Let’s say calculate_emissions was called with this traffic_and_link_data_row:

{
"LinkID":   42_123,
"AreaType": "AreaType.Rural",
"RoadType": "RoadType.MW_City",
"MaxSpeed": 100,
"Dir":      "Dir.L",
"DayType":  "DayType.MONtoTHU",
"Hour":     0,
"PC petrol <1.4L Euro-1": 0.32,
"LCV diesel M+N1-I Euro-2": 0.0023999999
}

Also let’s say that the parameter pollutants is [PollutantType.NOx, PollutantType.CO].

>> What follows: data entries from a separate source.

(* ===== verification/Doubles.v ===== *)
(** * Doubles: integers that a double holds exactly

    The conversion of an integer below [2 ^ 53] to a double loses nothing and
    keeps the order.  The components that carry integers in doubles use these
    lemmas. *)

From Stdlib Require Import Floats.SpecFloat.
From S2P Require Import Prelude Text Json Schema.

(** ** Digits *)

Lemma digits_bounds p : 2 ^ (Zpos (digits2_pos p) - 1) <= Zpos p < 2 ^ Zpos (digits2_pos p).
Proof.
  induction p as [p IH|p IH|]; cbn [digits2_pos]; [| |done];
    rewrite Pos2Z.inj_succ; replace (Z.succ (Zpos (digits2_pos p)) - 1) with (Z.succ (Zpos (digits2_pos p) - 1)) by lia;
    rewrite !Z.pow_succ_r by lia; lia.
Qed.

Lemma digits_unique p d : 0 < d -> 2 ^ (d - 1) <= Zpos p < 2 ^ d -> Zpos (digits2_pos p) = d.
Proof.
  intros Hd Hp. pose proof (digits_bounds p) as Hb.
  destruct (Z.lt_trichotomy (Zpos (digits2_pos p)) d) as [Hlt|[?|Hgt]]; [|done|].
  - pose proof (Z.pow_le_mono_r 2 (Zpos (digits2_pos p)) (d - 1)). lia.
  - pose proof (Z.pow_le_mono_r 2 d (Zpos (digits2_pos p) - 1)). lia.
Qed.

Lemma iter_xO p n : Zpos (Pos.iter xO p n) = Zpos p * 2 ^ Zpos n.
Proof.
  induction n as [|n IH] using Pos.peano_ind; [cbn; lia|].
  rewrite Pos.iter_succ, Pos2Z.inj_succ, Z.pow_succ_r by lia. change (Zpos (Pos.iter xO p n)~0) with (2 * Zpos (Pos.iter xO p n)).
  rewrite IH. lia.
Qed.

(** ** Conversion *)

(** A mantissa of 53 digits is not rounded. *)
Lemma round_aux_exact s m e :
  Zpos (digits2_pos m) = 53 -> -1074 <= e <= 971 ->
  binary_round_aux 53 1024 s (Zpos m) e loc_Exact = S754_finite s m e.
Proof.
  intros Hd He. unfold binary_round_aux, shr_fexp. cbn [Zdigits2 shr_record_of_loc]. rewrite Hd.
  unfold fexp, emin. replace (Z.max (53 + e - 53) (3 - 1024 - 53) - e) with 0 by lia.
  cbn [shr shr_m loc_of_shr_record round_nearest_even Zdigits2 shr_record_of_loc]. rewrite Hd.
  replace (Z.max (53 + e - 53) (3 - 1024 - 53) - e) with 0 by lia. cbn [shr shr_m].
  destruct (Z.leb_spec e (1024 - 53)); [done|lia].
Qed.

Lemma double_of_pos p : Zpos p < 2 ^ 53 ->
  exists m, double_of_Z (Zpos p) = S754_finite false m (Zpos (digits2_pos p) - 53) /\
    Zpos m = Zpos p * 2 ^ (53 - Zpos (digits2_pos p)) /\ Zpos (digits2_pos p) <= 53.
Proof.
  intros Hp. pose proof (digits_bounds p) as Hb. set (d := Zpos (digits2_pos p)) in *.
  assert (Hd : d <= 53).
  { destruct (Z.le_gt_cases d 53); [done|]. pose proof (Z.pow_le_mono_r 2 53 (d - 1)). lia. }
  unfold double_of_Z, binary_normalize, binary_round, shl_align. fold d. unfold fexp, emin.
  replace (Z.max (d + 0 - 53) (3 - 1024 - 53) - 0) with (- (53 - d)) by lia.
  destruct (53 - d) as [|k|k] eqn:Ek; [| |lia].
  - exists p. change (- 0) with 0. cbn iota beta. rewrite round_aux_exact by (fold d; lia). split_and!; [f_equal; lia|lia|done].
  - exists (Pos.iter xO p k). change (- Zpos k) with (Zneg k). cbn iota beta. replace (Z.max (d + 0 - 53) (3 - 1024 - 53)) with (d - 53) by lia.
    rewrite round_aux_exact; [split_and!; [done| |done]| |lia].
    + by rewrite iter_xO.
    + apply digits_unique; [lia|]. rewrite iter_xO. rewrite <-Ek.
      replace (53 - 1) with (d - 1 + (53 - d)) by lia. replace (2 ^ 53) with (2 ^ (d + (53 - d))) by (f_equal; lia).
      rewrite !Z.pow_add_r by lia. nia.
Qed.

Lemma double_exact z : 0 <= z < 2 ^ 53 -> float_trunc (double_of_Z z) = Some z.
Proof.
  intros Hz. destruct z as [|p|p]; [done| |lia]. destruct (double_of_pos p ltac:(lia)) as (m & -> & Hm & Hd).
  cbn [float_trunc]. f_equal. rewrite Hm. replace (Zpos (digits2_pos p) - 53) with (- (53 - Zpos (digits2_pos p))) by lia.
  rewrite Z.shiftl_opp_r, <-Z.shiftl_mul_pow2, Z.shiftr_shiftl_l by lia. by rewrite Z.sub_diag.
Qed.

Lemma double_compare a b : 0 <= a < 2 ^ 53 -> 0 <= b < 2 ^ 53 ->
  SFcompare (double_of_Z a) (double_of_Z b) = Some (a ?= b).
Proof.
  intros Ha Hb. destruct a as [|p|p]; [| |lia]; (destruct b as [|q|q]; [| |lia]); [done| | |].
  - by destruct (double_of_pos q ltac:(lia)) as (m & -> & _).
  - by destruct (double_of_pos p ltac:(lia)) as (m & -> & _).
  - destruct (double_of_pos p ltac:(lia)) as (m & -> & Hm & Hd), (double_of_pos q ltac:(lia)) as (n & -> & Hn & He).
    cbn [SFcompare]. pose proof (digits_bounds p) as Bp. pose proof (digits_bounds q) as Bq.
    set (d := Zpos (digits2_pos p)) in *. set (e := Zpos (digits2_pos q)) in *.
    destruct (Z.compare_spec (d - 53) (e - 53)) as [E|E|E]; f_equal; symmetry.
    + assert (E' : d = e) by lia. rewrite E' in *. change (Pos.compare_cont Eq m n) with (Zpos m ?= Zpos n).
      rewrite Hm, Hn. apply Zmult_compare_compat_r. lia.
    + apply Z.compare_lt_iff. pose proof (Z.pow_le_mono_r 2 d (e - 1)). lia.
    + apply Z.compare_gt_iff. pose proof (Z.pow_le_mono_r 2 e (d - 1)). lia.
Qed.

(** A conversion back to an integer type. *)
Lemma float_cast_exact lo hi z : 0 <= z < 2 ^ 53 -> lo <= z <= hi -> float_cast lo hi (double_of_Z z) = Ret z.
Proof.
  intros Hz Hr. unfold float_cast. rewrite double_exact by done.
  destruct (Z.leb_spec lo z), (Z.leb_spec z hi); cbn; (done || lia).
Qed.
Definition encode_composite (bc : BoardConfig) (fields : list (option string * spec_float)) : outcome spec_float :=
  let total_bits := sum_bits (field_bits bc) in
  let total_bits := if kMaxFieldBits <? total_bits then kMaxFieldBits else total_bits in
  let! composite := pack (order_fields (field_defs bc) fields) (field_bits bc) total_bits 0 in
  Ret (double_of_Z composite).

(** The values that the loop reaches; the rest stays 0. *)
Fixpoint unpack (n : nat) (bits : list Z) (shift val : Z) : outcome (list spec_float) :=
  match n, bits with
  | O, _ => Ret []
  | S _, [] => Undef
  | S n, b :: bits =>
      let shift := shift - b in
      if shift <? 0 then Ret (replicate (S n) (S754_zero false))
      else
        let! mask := mask_of b in
        let! v := shr64 val shift in
        let! rest := unpack n bits shift val in
        Ret (double_of_Z (Z.land v mask) :: rest)
  end.

Definition decode_composite (bc : BoardConfig) (composite : spec_float) : outcome (list spec_float) :=
  let! val := to_uint64 composite in
  unpack (length (field_defs bc)) (field_bits bc) (sum_bits (field_bits bc)) val.

(** ** Redis *)

(** [sw::redis::ConnectionOptions] *)
Record RedisOptions := mkRedisOptions {
  opt_host : string;
  opt_port : Z;
  opt_password : option string;
  opt_db : Z;
  connect_timeout : Z;
  socket_timeout : Z
}.

(** The commands: a text on the left is what the exception says.  A command that
    changes the database may have done so although it throws, when only its answer
    was lost. *)
Class Redis := {
  database : Type;
  redis_ping : RedisOptions -> option string;
  zadd : string -> string -> spec_float -> database -> (string + unit) * database;
  zrem : string -> string -> database -> (string + unit) * database;
  redis_del : string -> database -> (string + unit) * database;
  zscore : string -> string -> database -> string + option spec_float;
  zrank : string -> string -> database -> string + option Z;
  zrange : string -> Z -> Z -> database -> string + list (string * spec_float);
  zrevrange : string -> Z -> Z -> database -> string + list (string * spec_float)
}.

(** A value above zero, or the default. *)
Definition positive_or (z def : Z) : Z := if 0 <? z then z else def.

Record ConnectArgs := mkConnectArgs {
  arg_host : option string;
  arg_port : Z;
  arg_password : option string;
  arg_db : Z;
  arg_connect_timeout_ms : Z;
  arg_command_timeout_ms : Z
}.

Definition nonempty (s : option string) : option string :=
  match s with Some s => if str_empty s then None else Some s | None => None end.

Definition connect_options (a : ConnectArgs) : RedisOptions :=
  mkRedisOptions (default "localhost" (nonempty (arg_host a))) (positive_or (arg_port a) 6379)
    (nonempty (arg_password a)) (positive_or (arg_db a) 0) (positive_or (arg_connect_timeout_ms a) 5000)
    (positive_or (arg_command_timeout_ms a) 5000).

(** A connection: the boards it knows.  The database is shared. *)
Abbreviation Boards := (gmap string BoardConfig).

(** A table of fields in Lua. *)
Abbreviation Fields := (gmap string spec_float).

Section Board.
Context `{Redis}.

(** ** The table *)

Record Entry := mkEntry { entry_player : option string; entry_fields : list (option string * spec_float); entry_rank : Z }.

Definition lb_connect (args : option ConnectArgs) : string + option Boards :=
  match args with
  | None => inr None
  | Some a => match redis_ping (connect_options a) with Some e => inl e | None => inr (Some ∅) end
  end.

Definition create_board (c : option Boards) (name : option string) (defs : list field_def) : Z * option Boards :=
  match c, name with
  | Some boards, Some name => (0, Some (<[name := materialize_board defs]> boards))
  | _, _ => (-1, c)
  end.

Definition delete_board (c : option Boards) (name : option string) (db : database) : Z * option Boards * database :=
  match c, name with
  | Some boards, Some name =>
      match redis_del name db with
      | (inr _, db) => (0, Some (delete name boards), db)
      | (inl _, db) => (-1, c, db)
      end
  | _, _ => (-1, c, db)
  end.

Definition board_of (boards : Boards) (name : string) : BoardConfig := default default_board (boards !! name).

Definition set_entry (c : option Boards) (name player : option string) (fields : list (option string * spec_float))
    (db : database) : outcome (Z * database) :=
  match c, name, player with
  | Some boards, Some name, Some player =>
      let! score := encode_composite (board_of boards name) fields in
      Ret (match zadd name player score db with (inr _, db) => (0, db) | (inl _, db) => (-1, db) end)
  | _, _, _ => Ret (-1, db)
  end.

Definition remove_entry (c : option Boards) (name player : option string) (db : database) : Z * database :=
  match c, name, player with
  | Some _, Some name, Some player => match zrem name player db with (inr _, db) => (0, db) | (inl _, db) => (-1, db) end
  | _, _, _ => (-1, db)
  end.

(** What [get_entry] fills in; [None]: [out] is left as it is. *)
Definition get_entry (c : option Boards) (name player : option string) (db : database) : outcome (Z * option Entry) :=
  match c, name, player with
  | Some boards, Some name, Some player =>
      match zscore name player db with
      | inl _ => Ret (-1, None)
      | inr None => Ret (-1, Some (mkEntry None [] 0))
      | inr (Some score) =>
          let bc := match boards !! name with Some bc => bc | None => mkBoard [] [] true end in
          let bc := match field_defs bc with [] => default_board | _ => bc end in
          let! values := decode_composite bc score in
          Ret (0, Some (mkEntry (Some player) (zip (map fd_name (field_defs bc)) values) 0))
      end
  | _, _, _ => Ret (-1, None)
  end.

Definition get_rank (c : option Boards) (name player : option string) (db : database) : Z * option Z :=
  match c, name, player with
  | Some _, Some name, Some player =>
      match zrank name player db with
      | inl _ | inr None => (-1, Some 0)
      | inr (Some r) => (0, Some (r + 1))
      end
  | _, _, _ => (-1, None)
  end.

(** [shield_leaderboard_result]: success, the error code and message, and the
    entries. *)
Record TopResult := mkTop { top_success : Z; top_code : string; top_msg : string; top_entries : list Entry }.

Definition ranked (rows : list (string * spec_float)) : list Entry :=
  imap (fun i r => mkEntry (Some r.1) [] (Z.of_nat i + 1)) rows.

Definition top_n (c : option Boards) (name : option string) (n : Z) (db : database) : Z * TopResult :=
  match c, name with
  | Some boards, Some name =>
      if n <=? 0 then (-1, mkTop 0 "invalid_args" "" [])
      else
        let desc := match boards !! name with Some bc => primary_desc bc | None => true end in
        match (if desc then zrevrange name 0 (n - 1) db else zrange name 0 (n - 1) db) with
        | inl e => (-1, mkTop 0 "lb_query_failed" e [])
        | inr rows => (0, mkTop 1 "" "" (ranked rows))
        end
  | _, _ => (-1, mkTop 0 "invalid_args" "" [])
  end.

(** ** The Lua proxy *)

Record LbInstance := mkLb {
  li_id : string;
  li_host : string;
  li_port : Z;
  li_db : Z;
  li_password : string;
  li_connect_timeout_ms : Z;
  li_command_timeout_ms : Z;
  li_boards : Boards
}.

Definition set_boards (b : Boards) (i : LbInstance) : LbInstance :=
  mkLb (li_id i) (li_host i) (li_port i) (li_db i) (li_password i) (li_connect_timeout_ms i)
    (li_command_timeout_ms i) b.

(** The members of the configuration that are used, when they have the type. *)
Definition text_or (key : string) (j : json) (def : string) : string :=
  match get key j with Some (JStr s) => s | _ => def end.
Definition int_or (key : string) (j : json) (def : Z) : Z :=
  match get key j with Some (JInt z) | Some (JUInt z) => signed32 z | _ => def end.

The Strategy should then return a dictionary in this format:

{
"PollutantType.NOx": {
    "PC petrol <1.4L Euro-1":   some_emissions_value_for_NOx,
    "LCV diesel M+N1-I Euro-2": some_other_emissions_value_for_NOx
    },
"PollutantType.CO": {
    "PC petrol <1.4L Euro-1":   some_emissions_value_for_CO,
    "LCV diesel M+N1-I Euro-2": some_other_emissions_value_for_CO
    }
}

This will result in the following rows being added to the emissions dataframes that are saved to disc:

NOx emissions:

LinkID Dir DayType Hour PC petrol <1.4L Euro-1 LCV diesel M+N1-I Euro-2
42_123 Dir.L DayType.MONtoTHU 0 some_emissions_value_for_NOx some_other_emissions_value_for_NOx

CO emissions:

LinkID Dir DayType Hour PC petrol <1.4L Euro-1 LCV diesel M+N1-I Euro-2
42_123 Dir.L DayType.MONtoTHU 0 some_emissions_value_for_CO some_other_emissions_value_for_CO

Multiple emission files per pollutant

Some Strategies want to output multiple emissions files per pollutant. This can be done by adding more dictionaries to the return dictionary.

For example:

Let’s say that calculate_emissions is called with the same pollutants and traffic_and_link_data as in the example above. If we want the Strategy to output two emissions files per pollutant, we should return a dictionary like this:

{
"PollutantType.NOx_type_A":
    {
    "PC petrol <1.4L Euro-1": some type a emissions value for NOx,
    "LCV diesel M+N1-I Euro-2": some other type a emissions value for NOx,
    ...
    },
"PollutantType.NOx_type_B":
    {
    "PC petrol <1.4L Euro-1": some type b emissions value for NOx,
    "LCV diesel M+N1-I Euro-2": some other type b emissions value for NOx,
    ...
    },
"PollutantType.CO_type_A":
    {
    "PC petrol <1.4L Euro-1": some type a emissions value for CO,
    "LCV diesel M+N1-I Euro-2": some other type a emissions value for CO,
    ...
    },
"PollutantType.CO_type_B":
    {
    "PC petrol <1.4L Euro-1": some type b emissions value for CO,
    "LCV diesel M+N1-I Euro-2": some other type b emissions value for CO,
    ...
    }
}

This will create two emissions files per pollutant, one with type a emissions and one with type b emissions. You don’t need to stick to the names “type_A” and “type_B”. Also you can return as many nested dictionaries as you want to create as many emissions files as you want.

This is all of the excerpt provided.